(Beginning of Records provided)

(** ** The handler *)
Section handler.
Context (dirs : list Z) (extra : Z -> Z) (c pd : Z) (Hpd : pd ∈ dirs).
Abbreviation private := (private dirs).
Abbreviation tables_rwu := (tables_rwu pd).
Definition pf_slot : slot := SPte pd (PDX PFTEMP) (PTX PFTEMP).

Lemma PFTEMP_range : 0 <= PFTEMP < UTOP /\ PFTEMP mod 4096 = 0.
Proof. by split. Qed.
Lemma pf_slot_in : pf_slot ∈ slots dirs.
Proof. apply (va_slot dirs pd PFTEMP Hpd), PFTEMP_range. Qed.
(** The page is mapped nowhere else, so writing it shows nowhere else. *)
Lemma private_view l k m' va n pd' va' : vm_ok dirs extra l k -> 0 <= va < UTOP -> va mod 4096 = 0 ->
  private k (SPte pd (PDX va) (PTX va)) n -> no_table dirs k n -> n <> 0 ->
  (forall x, x / 4096 <> n -> load8 m' x = load8 (pmem k) x) ->
  pd' ∈ dirs -> 0 <= va' < UTOP -> (pd', va' / 4096) <> (pd, va / 4096) ->
  same_view pd' va' k (k {{ pmem := m' }}).
Proof.
  intros HV Hva Ha Hpr Hnt Hn0 Hm Hp' Hva' Hx. pose proof (page_bytes_raw dirs extra l n k m' HV Hnt Hm) as Hraw.
  destruct (va_slot dirs pd' va' Hp' Hva') as [Hs Ht]. unfold same_view. rewrite !user_view_raw.
  change (pmem (k {{ pmem := m' }})) with m'. cbv zeta. rewrite (Hraw _ Hs).
  assert (pde m' pd' (PDX va') = pde (pmem k) pd' (PDX va')) as -> by (by apply (Hraw (STab pd' (PDX va')))).
  pose proof (raw_range (pmem k) (SPte pd' (PDX va') (PTX va'))) as He. cbv beta iota in He.
  assert (Hne : SPte pd' (PDX va') (PTX va') <> SPte pd (PDX va) (PTX va)).
  { intros [= -> E1 E2]. apply Hx. f_equal. rewrite UTOP_range in Hva, Hva'.
    rewrite !PDX_eq in E1 by lia. rewrite !PTX_eq in E2 by lia. zdiv. }
  pose proof (Hpr _ Hs Hne) as Hno. unfold target in Hno. cbn [refers] in Hno.
  set (e := raw (pmem k) _) in *. rewrite (Hm (PTE_ADDR e + PGOFF va')); [done|].
  pose proof (PTE_ADDR_mod e He) as Hmod. rewrite UTOP_range in Hva'.
  replace ((PTE_ADDR e + PGOFF va') / 4096) with (PTE_ADDR e / 4096) by (rewrite PGOFF_eq by lia; zdiv).
  destruct (Z.eqb_spec (PTE_ADDR e) 0) as [->|]; [by apply not_eq_sym|congruence].
Qed.
Lemma offset_in_page va i : 0 <= va < UTOP -> va mod 4096 = 0 -> 0 <= i < 4096 ->
  0 <= va + i < UTOP /\ (va + i) / 4096 = va / 4096 /\ PDX (va + i) = PDX va /\ PTX (va + i) = PTX va /\ PGOFF (va + i) = i.
Proof.
  rewrite UTOP_range. intros Hva Ha Hi. rewrite !PDX_eq, !PTX_eq, PGOFF_eq by lia. split_and!; zdiv.
Qed.
(** A readable page, as the parent sees it. *)
Lemma parent_view k va i ev : tables_rwu pc k -> 0 <= va < UTOP -> va mod 4096 = 0 -> 0 <= i < 4096 ->
  raw (pmem k) (SPte pc (PDX va) (PTX va)) = ev -> PTE_OK ev = true ->
  user_view k pc (va + i) = Some (load8 (pmem k) (4096 * (PTE_ADDR ev / 4096) + i), negb (Z.land ev PTE_W =? 0)).
Proof.
  intros Htab Hva Ha Hi Hev Hok. destruct (offset_in_page va i Hva Ha Hi) as (_ & _ & Ed & Et & Eo).
  rewrite user_view_raw. cbv zeta. rewrite Ed, Et, Eo, Hev, Hok.
  assert (Hpde : pde (pmem k) pc (PDX va) <> 0).
  { intros E. cbn [raw] in Hev. rewrite E in Hev. cbn [Z.eqb] in Hev. by subst ev. }
  pose proof (Htab (PDX va) (va_d va Hva) Hpde) as H7.
  assert (Hb : forall b, Z.land 7 b = b -> Z.land (pde (pmem k) pc (PDX va)) b = b).
  { intros b Hb. rewrite <- Hb at 1. by rewrite Z.land_assoc, H7. }
  unfold PTE_OK. rewrite !Hb by done. cbn [negb andb Z.eqb].
  pose proof (raw_range (pmem k) (SPte pc (PDX va) (PTX va))) as He'. cbv beta iota in He'. rewrite Hev in He'.
  pose proof (PTE_ADDR_mod ev He'). do 3 f_equal. zdiv.
Qed.
(** A fresh mapping of a page that some entry refers to. *)
Lemma mapped_view l k k' x va f perm s0 i : x = c \/ x = e -> vm_ok dirs extra l k -> s0 ∈ slots dirs -> is_pte s0 = true ->
  target (pmem k) s0 = Some f -> tables_rwu (env_pgdir (envs_at k0 x)) k' -> perm_ok perm = true ->
  0 <= va < UTOP -> va mod 4096 = 0 -> 0 <= i < 4096 -> mapped_to l k (env_pgdir (envs_at k0 x)) va f perm k' ->
  user_view k' (env_pgdir (envs_at k0 x)) (va + i) = Some (load8 (pmem k) (4096 * f + i), negb (Z.land perm PTE_W =? 0)).
Proof.
  intros Hx HV Hs Hpte Ht Htab Hok Hva Ha Hi [Hraw Hb Hnz _ [_ [l' HV'] _ _ _]].
  set (pd := env_pgdir (envs_at k0 x)) in *.
  assert (Hpd : pd ∈ dirs) by (unfold pd; destruct Hx as [-> | ->]; [apply pc_dir|apply pe_dir]).
  destruct (vm_target _ _ _ _ HV s0 f Hs Ht) as [q Hq]. destruct (vm_pages _ _ _ _ HV f q Hq) as [Hf _].
  pose proof (Htab (PDX va) (va_d va Hva) Hnz) as H7.
  assert (Hbit : forall b, Z.land 7 b = b -> Z.land (pde (pmem k') pd (PDX va)) b = b).
  { intros b Hb'. rewrite <- Hb' at 1. by rewrite Z.land_assoc, H7. }
  rewrite (shared_view dirs extra l l' k k' pd va f perm i); try done.
  - by rewrite Hbit.
  - by apply (vm_target_used dirs extra l k HV s0 f Hs).
  - by apply (pte_no_table dirs extra l k s0 f HV Hs Hpte).
  - unfold PTE_OK. by rewrite !Hbit.
Qed.
(** References grow by two at most. *)
Lemma isolated_ref l k k' pd va f p p' : vm_ok dirs extra l k -> isolated dirs extra pd va k k' -> f <> 0 ->
  pages k !! f = Some p -> pages k' !! f = Some p' -> pp_ref p' <= pp_ref p + 2.
Proof.
  intros HV [_ [l' HV'] _ Ho _] Hf Hp Hp'.
  destruct (vm_ref _ _ _ _ HV f p Hf Hp) as [_ ->]. destruct (vm_ref _ _ _ _ HV' f p' Hf Hp') as [_ ->].
  pose proof (count_le (pmem k) (pmem k') dirs f [SPte pd (PDX va) (PTX va); STab pd (PDX va)]
    (vm_nodup _ _ _ _ HV)) as Hc'.
  cbn [length] in Hc'. enough (count (pmem k') dirs f <= count (pmem k) dirs f + 2) by lia. apply Hc'.
  intros s Hs Hn. apply Ho; [done|intros ->; apply Hn; left|intros ->; exfalso; apply Hn; right; left].
Qed.

Section page.
Context (l : list Z) (k : kern) (va ev f : Z).
Abbreviation parent := (SPte pc (PDX va) (PTX va)).
Abbreviation copy := (SPte pe (PDX va) (PTX va)).
Context (HR : fork_ready l k) (Hva : 0 <= va < UTOP) (Ha : va mod 4096 = 0).
Context (Hev : raw (pmem k) parent = ev) (Hok : PTE_OK ev = true) (Hez : PTE_ADDR ev <> 0) (Hf : f = PTE_ADDR ev / 4096).

Lemma parent_target : target (pmem k) parent = Some f /\ parent ∈ slots dirs /\ f <> 0 /\ 0 <= f < 2 ^ 20.
Proof.
  pose proof (va_slot dirs pc va pc_dir Hva) as [Hs _].
  assert (Ht : target (pmem k) parent = Some f).
  { unfold target. rewrite Hev. cbn [refers]. rewrite (proj2 (Z.eqb_neq _ _) Hez). by rewrite Hf. }
  split; [done|]. split; [done|]. destruct HR as [HV _ _ _ _].
  destruct (vm_target _ _ _ _ HV _ f Hs Ht) as [q Hq]. split; [|by apply (vm_pages _ _ _ _ HV f q)].
  by destruct (pte_slot_present k pc va Hva f Ht) as (_ & ? & _).
Qed.
Lemma parent_table : pde (pmem k) pc (PDX va) <> 0.
Proof. destruct parent_target as (Ht & _). by destruct (pte_slot_present k pc va Hva f Ht). Qed.

(** Only the child gets a mapping. *)
Lemma child_mapped perm k1 : perm_ok perm = true -> mapped_to l k pe va f perm k1 -> tables_rwu pe k1 ->
  negb (Z.land perm PTE_W =? 0) = negb (Z.land ev PTE_SHARE =? 0) ->
  Z.land ev PTE_SHARE <> 0 \/ Z.land ev PTE_W = 0 -> page_forked va k k1.
Proof.
  intros Hpo Hm Ht1 Hw Hsh. destruct parent_target as (Ht & Hs & Hf0 & Hfr). destruct HR as [HV _ Htp _ _].
  pose proof Hm as [Hraw _ _ _ [_ _ Hview Hro _]].
  split.
  - intros i Hi. destruct (offset_in_page va i Hva Ha Hi) as (Hr & Eq & Ed & Et & _).
    pose proof (parent_view k va i ev Htp Hva Ha Hi Hev Hok) as Hpv. rewrite <- Hf in Hpv.
    unfold forked. rewrite Hpv, Ed, Et, Hev. split.
    + assert (E1 : user_view k1 pc (va + i) = user_view k pc (va + i)) by (apply Hview; [apply pc_dir|done|congruence]).
      rewrite E1, Hpv. do 2 f_equal.
      destruct Hsh as [Hx|Hx]; [by rewrite (proj2 (Z.eqb_neq _ _) Hx)|by rewrite Hx, andb_false_r].
    + rewrite <- Hw. apply (mapped_view l k k1 e va f perm parent i); try done. by right.
  - intros pd' va' Hp' Hva' _ Hx. by apply Hview.
  - intros s Hs' Hpte _ Hx. apply Hro; [done|done|by intros ->].
  - unfold target. rewrite Hro; [done|done|congruence|done].
  - right. rewrite Ht. unfold target. rewrite Hraw. cbn [refers].
    destruct (pte_value_eq f perm Hfr (perm_ok_range _ Hpo)) as (-> & _).
    rewrite (proj2 (Z.eqb_neq (4096 * f) 0)) by lia. f_equal. zdiv.
Qed.

(** Both get a copy-on-write mapping. *)
Lemma both_mapped l1 k1 k2 : mapped_to l k pe va f cow k1 -> fork_ready l1 k1 -> mapped_to l1 k1 pc va f cow k2 ->
  tables_rwu pc k2 -> Z.land ev PTE_SHARE = 0 -> page_forked va k k2.
Proof.
  intros Hm1 HR1 Hm2 Ht2 Hsh. destruct parent_target as (Ht & Hs & Hf0 & Hfr). destruct HR as [HV _ Htp _ _].
  pose proof HR1 as [HV1 _ _ Htc1 _]. pose proof pc_dir as Hpc. pose proof pe_dir as Hpe.
  pose proof Hm1 as [Hraw1 _ _ _ [_ _ Hview1 Hro1 _]]. pose proof Hm2 as [Hraw2 _ _ _ [_ _ Hview2 Hro2 _]].
  assert (Hp1 : raw (pmem k1) parent = ev) by (rewrite Hro1; [done|done|congruence|done]).
  assert (Htg : forall m s, raw m s = pte_value f cow -> is_pte s = true -> target m s = Some f).
  { intros m s Hr Hpte. destruct s as [| |pd d t]; [done|done|]. unfold target. rewrite Hr. cbn [refers].
    destruct (pte_value_eq f cow Hfr) as (-> & _); [by split|]. rewrite (proj2 (Z.eqb_neq (4096 * f) 0)) by lia. f_equal. zdiv. }
  assert (Ht1 : target (pmem k1) parent = Some f) by (unfold target in *; by rewrite Hp1, <- Hev).
  split.
  - intros i Hi. destruct (offset_in_page va i Hva Ha Hi) as (Hr & Eq & Ed & Et & _).
    pose proof (parent_view k va i ev Htp Hva Ha Hi Hev Hok) as Hpv. rewrite <- Hf in Hpv.
    assert (Hpv1 : user_view k1 pc (va + i) = user_view k pc (va + i)) by (apply Hview1; [done|done|congruence]).
    rewrite Hpv in Hpv1. apply (source_view k1 pc va i _ _ Hva Ha Hi) in Hpv1. rewrite Hp1, <- Hf in Hpv1.
    unfold forked. rewrite Hpv, Ed, Et, Hev, Hsh. cbn [Z.eqb negb andb]. split.
    + rewrite Hpv1. apply (mapped_view l1 k1 k2 c va f cow parent i); try done. by left.
    + rewrite (Hview2 pe (va + i)) by (done || congruence).
      apply (mapped_view l k k1 e va f cow parent i); try done. by right.
  - intros pd' va' Hp' Hva' Hx1 Hx2. etrans; [by apply Hview1|by apply Hview2].
  - intros s Hs' Hpte Hx1 Hx2. rewrite Hro2, Hro1 by (done || by intros ->). done.
  - rewrite Ht. by apply Htg.
  - right. rewrite Ht. apply Htg; [|done]. rewrite Hro2; [done|by apply va_slot|congruence|done].
Qed.
End page.

Lemma ready_cr3 l k : fork_ready l k -> cr3 k = pc.
Proof. intros [_ Hf _ _ _]. unfold vm_frame in Hf. by rewrite Hf. Qed.

Section dup.
Context (l : list Z) (k : kern) (j ev : Z).
Abbreviation va := (j * 4096).
Abbreviation f := (PTE_ADDR ev / 4096).
Abbreviation parent := (SPte pc (PDX va) (PTX va)).
Context (HR : fork_ready l k) (Hva : 0 <= va < UTOP) (Hev : raw (pmem k) parent = ev) (Hok : PTE_OK ev = true).
Context (Hez : PTE_ADDR ev <> 0) (Href : forall p, pages k !! f = Some p -> pp_ref p < 65533).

(End of Records provided)

- [What you need to do]
Copy verbatim, from the listing above, each line from the one containing "private k (SPte" down to the one containing "raw (pmem k) (SPte", inclusive.

- [Result of the task]
  private k (SPte pd (PDX va) (PTX va)) n -> no_table dirs k n -> n <> 0 ->
  (forall x, x / 4096 <> n -> load8 m' x = load8 (pmem k) x) ->
  pd' ∈ dirs -> 0 <= va' < UTOP -> (pd', va' / 4096) <> (pd, va / 4096) ->
  same_view pd' va' k (k {{ pmem := m' }}).
Proof.
  intros HV Hva Ha Hpr Hnt Hn0 Hm Hp' Hva' Hx. pose proof (page_bytes_raw dirs extra l n k m' HV Hnt Hm) as Hraw.
  destruct (va_slot dirs pd' va' Hp' Hva') as [Hs Ht]. unfold same_view. rewrite !user_view_raw.
  change (pmem (k {{ pmem := m' }})) with m'. cbv zeta. rewrite (Hraw _ Hs).
  assert (pde m' pd' (PDX va') = pde (pmem k) pd' (PDX va')) as -> by (by apply (Hraw (STab pd' (PDX va')))).
  pose proof (raw_range (pmem k) (SPte pd' (PDX va') (PTX va'))) as He. cbv beta iota in He.
  assert (Hne : SPte pd' (PDX va') (PTX va') <> SPte pd (PDX va) (PTX va)).
  { intros [= -> E1 E2]. apply Hx. f_equal. rewrite UTOP_range in Hva, Hva'.
    rewrite !PDX_eq in E1 by lia. rewrite !PTX_eq in E2 by lia. zdiv. }
  pose proof (Hpr _ Hs Hne) as Hno. unfold target in Hno. cbn [refers] in Hno.
  set (e := raw (pmem k) _) in *. rewrite (Hm (PTE_ADDR e + PGOFF va')); [done|].
  pose proof (PTE_ADDR_mod e He) as Hmod. rewrite UTOP_range in Hva'.
  replace ((PTE_ADDR e + PGOFF va') / 4096) with (PTE_ADDR e / 4096) by (rewrite PGOFF_eq by lia; zdiv).
  destruct (Z.eqb_spec (PTE_ADDR e) 0) as [->|]; [by apply not_eq_sym|congruence].
Qed.
Lemma offset_in_page va i : 0 <= va < UTOP -> va mod 4096 = 0 -> 0 <= i < 4096 ->
  0 <= va + i < UTOP /\ (va + i) / 4096 = va / 4096 /\ PDX (va + i) = PDX va /\ PTX (va + i) = PTX va /\ PGOFF (va + i) = i.
Proof.
  rewrite UTOP_range. intros Hva Ha Hi. rewrite !PDX_eq, !PTX_eq, PGOFF_eq by lia. split_and!; zdiv.
Qed.
(** A readable page, as the parent sees it. *)
Lemma parent_view k va i ev : tables_rwu pc k -> 0 <= va < UTOP -> va mod 4096 = 0 -> 0 <= i < 4096 ->
  raw (pmem k) (SPte pc (PDX va) (PTX va)) = ev -> PTE_OK ev = true ->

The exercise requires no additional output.